● **Task to carry out**
The material below contains a line with "(** C6: on integer" and a line with "pose proof (applyPayment_filled". Copy exactly those two lines and all lines between them.

● **Input data**
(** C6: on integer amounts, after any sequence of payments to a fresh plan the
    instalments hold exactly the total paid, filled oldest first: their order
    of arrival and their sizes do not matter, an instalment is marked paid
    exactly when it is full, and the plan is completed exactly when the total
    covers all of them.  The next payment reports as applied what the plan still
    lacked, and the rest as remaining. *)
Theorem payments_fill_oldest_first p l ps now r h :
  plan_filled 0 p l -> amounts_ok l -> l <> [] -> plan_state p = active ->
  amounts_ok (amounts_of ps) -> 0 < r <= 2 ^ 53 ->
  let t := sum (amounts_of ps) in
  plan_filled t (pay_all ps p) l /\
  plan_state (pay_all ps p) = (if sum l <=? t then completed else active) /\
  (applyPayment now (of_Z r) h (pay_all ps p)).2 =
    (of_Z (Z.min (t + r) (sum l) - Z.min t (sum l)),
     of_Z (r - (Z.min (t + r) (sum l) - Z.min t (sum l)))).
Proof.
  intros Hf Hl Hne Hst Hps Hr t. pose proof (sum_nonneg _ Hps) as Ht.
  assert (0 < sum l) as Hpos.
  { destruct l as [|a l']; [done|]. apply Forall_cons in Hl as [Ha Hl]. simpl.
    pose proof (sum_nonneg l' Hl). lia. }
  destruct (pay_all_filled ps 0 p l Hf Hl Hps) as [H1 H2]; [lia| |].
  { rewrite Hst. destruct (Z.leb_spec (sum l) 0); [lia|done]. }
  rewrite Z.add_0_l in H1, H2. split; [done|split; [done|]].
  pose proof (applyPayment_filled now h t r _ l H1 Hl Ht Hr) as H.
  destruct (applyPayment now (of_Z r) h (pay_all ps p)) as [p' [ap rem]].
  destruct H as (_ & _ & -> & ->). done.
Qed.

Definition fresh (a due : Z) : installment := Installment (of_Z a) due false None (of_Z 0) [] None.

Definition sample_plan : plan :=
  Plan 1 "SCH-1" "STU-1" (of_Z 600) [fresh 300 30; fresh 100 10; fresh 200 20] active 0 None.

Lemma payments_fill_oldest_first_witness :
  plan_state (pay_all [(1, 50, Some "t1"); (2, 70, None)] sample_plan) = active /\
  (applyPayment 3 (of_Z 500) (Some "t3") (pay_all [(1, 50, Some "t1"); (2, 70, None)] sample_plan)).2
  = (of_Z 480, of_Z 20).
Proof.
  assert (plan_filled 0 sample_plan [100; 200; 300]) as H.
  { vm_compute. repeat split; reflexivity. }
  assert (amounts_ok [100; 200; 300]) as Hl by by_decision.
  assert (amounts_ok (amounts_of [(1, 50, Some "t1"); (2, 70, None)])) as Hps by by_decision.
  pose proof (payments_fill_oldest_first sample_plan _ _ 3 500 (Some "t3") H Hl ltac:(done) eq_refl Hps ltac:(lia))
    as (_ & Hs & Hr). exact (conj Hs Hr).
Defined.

==

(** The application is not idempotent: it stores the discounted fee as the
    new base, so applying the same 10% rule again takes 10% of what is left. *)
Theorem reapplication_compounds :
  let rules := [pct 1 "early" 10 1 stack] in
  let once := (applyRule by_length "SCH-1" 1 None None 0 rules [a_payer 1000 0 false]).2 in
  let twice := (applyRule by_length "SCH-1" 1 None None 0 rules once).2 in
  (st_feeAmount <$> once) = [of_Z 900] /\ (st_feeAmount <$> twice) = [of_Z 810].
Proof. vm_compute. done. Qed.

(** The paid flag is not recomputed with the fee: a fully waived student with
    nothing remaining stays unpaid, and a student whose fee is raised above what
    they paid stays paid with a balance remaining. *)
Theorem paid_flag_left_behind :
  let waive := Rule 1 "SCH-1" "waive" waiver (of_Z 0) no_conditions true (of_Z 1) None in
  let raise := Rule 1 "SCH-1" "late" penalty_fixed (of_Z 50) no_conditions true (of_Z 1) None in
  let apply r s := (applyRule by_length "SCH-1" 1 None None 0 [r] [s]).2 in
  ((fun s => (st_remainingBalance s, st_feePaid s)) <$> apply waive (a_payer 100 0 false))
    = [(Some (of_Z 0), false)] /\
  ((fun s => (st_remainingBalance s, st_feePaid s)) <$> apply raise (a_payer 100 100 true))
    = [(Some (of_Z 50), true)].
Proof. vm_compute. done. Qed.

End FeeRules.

● **Answer box**
(** C6: on integer amounts, after any sequence of payments to a fresh plan the
    instalments hold exactly the total paid, filled oldest first: their order
    of arrival and their sizes do not matter, an instalment is marked paid
    exactly when it is full, and the plan is completed exactly when the total
    covers all of them.  The next payment reports as applied what the plan still
    lacked, and the rest as remaining. *)
Theorem payments_fill_oldest_first p l ps now r h :
  plan_filled 0 p l -> amounts_ok l -> l <> [] -> plan_state p = active ->
  amounts_ok (amounts_of ps) -> 0 < r <= 2 ^ 53 ->
  let t := sum (amounts_of ps) in
  plan_filled t (pay_all ps p) l /\
  plan_state (pay_all ps p) = (if sum l <=? t then completed else active) /\
  (applyPayment now (of_Z r) h (pay_all ps p)).2 =
    (of_Z (Z.min (t + r) (sum l) - Z.min t (sum l)),
     of_Z (r - (Z.min (t + r) (sum l) - Z.min t (sum l)))).
Proof.
  intros Hf Hl Hne Hst Hps Hr t. pose proof (sum_nonneg _ Hps) as Ht.
  assert (0 < sum l) as Hpos.
  { destruct l as [|a l']; [done|]. apply Forall_cons in Hl as [Ha Hl]. simpl.
    pose proof (sum_nonneg l' Hl). lia. }
  destruct (pay_all_filled ps 0 p l Hf Hl Hps) as [H1 H2]; [lia| |].
  { rewrite Hst. destruct (Z.leb_spec (sum l) 0); [lia|done]. }
  rewrite Z.add_0_l in H1, H2. split; [done|split; [done|]].
  pose proof (applyPayment_filled now h t r _ l H1 Hl Ht Hr) as H.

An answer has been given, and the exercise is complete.